◆ **Required work**:
The entries follow. Print each one exactly.

◆ **Extracted entries**:
(* ===== verification/_CoqProject ===== *)
-Q . S2P
Prelude.v
Wrap.v
Packet.v
Ring.v
Delay.v
DelayAvg.v
Doubles.v
Arrays.v
SockAddr.v
Hash.v
HashMap.v
Context.v
Clock.v
AckList.v
Socket.v
Frame.v
MtuSearch.v
Send.v
SendQueue.v
Reorder.v
SendInv.v
Flush.v
Streams.v
WriteQueue.v
Ack.v
Ccontrol.v
Incoming.v
AckQueue.v
AckStages.v
Timeouts.v
Api.v
States.v
Receive.v
TimerInv.v
RecvInv.v
IncomingSafe.v
OneWay.v
Writev.v
SockOps.v
World.v
WorldOps.v
WorldOpen.v
WorldCalls.v
WorldTune.v
WorldTimers.v
DeferredAcks.v
Calls.v
Demo.v
RecvSpec.v
SendSpec.v
CloseSpec.v
SafetySpec.v
MtuSpec.v
EndToEnd.v
SackSpec.v
StraySpec.v
CcSpec.v
TimerSpec.v
TeardownSpec.v
StateSpec.v
ErrorSpec.v
WireSpec.v
Link.v
Finish.v
Listener.v
Said.v
Session.v
SessionSpec.v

◆ **Result of this task**:
(* ===== verification/_CoqProject ===== *)
-Q . S2P
Prelude.v
Wrap.v
Packet.v
Ring.v
Delay.v
DelayAvg.v
Doubles.v
Arrays.v
SockAddr.v
Hash.v
HashMap.v
Context.v
Clock.v
AckList.v
Socket.v
Frame.v
MtuSearch.v
Send.v
SendQueue.v
Reorder.v
SendInv.v
Flush.v
Streams.v
WriteQueue.v
Ack.v
Ccontrol.v
Incoming.v
AckQueue.v
AckStages.v
Timeouts.v
Api.v
States.v
Receive.v
TimerInv.v
RecvInv.v
IncomingSafe.v
OneWay.v
Writev.v
SockOps.v
World.v
WorldOps.v
WorldOpen.v
WorldCalls.v
WorldTune.v
WorldTimers.v
DeferredAcks.v
Calls.v
Demo.v
RecvSpec.v
SendSpec.v
CloseSpec.v
SafetySpec.v
MtuSpec.v
EndToEnd.v
SackSpec.v
StraySpec.v
CcSpec.v
TimerSpec.v
TeardownSpec.v
StateSpec.v
ErrorSpec.v
WireSpec.v
Link.v
Finish.v
Listener.v
Said.v
Session.v
SessionSpec.v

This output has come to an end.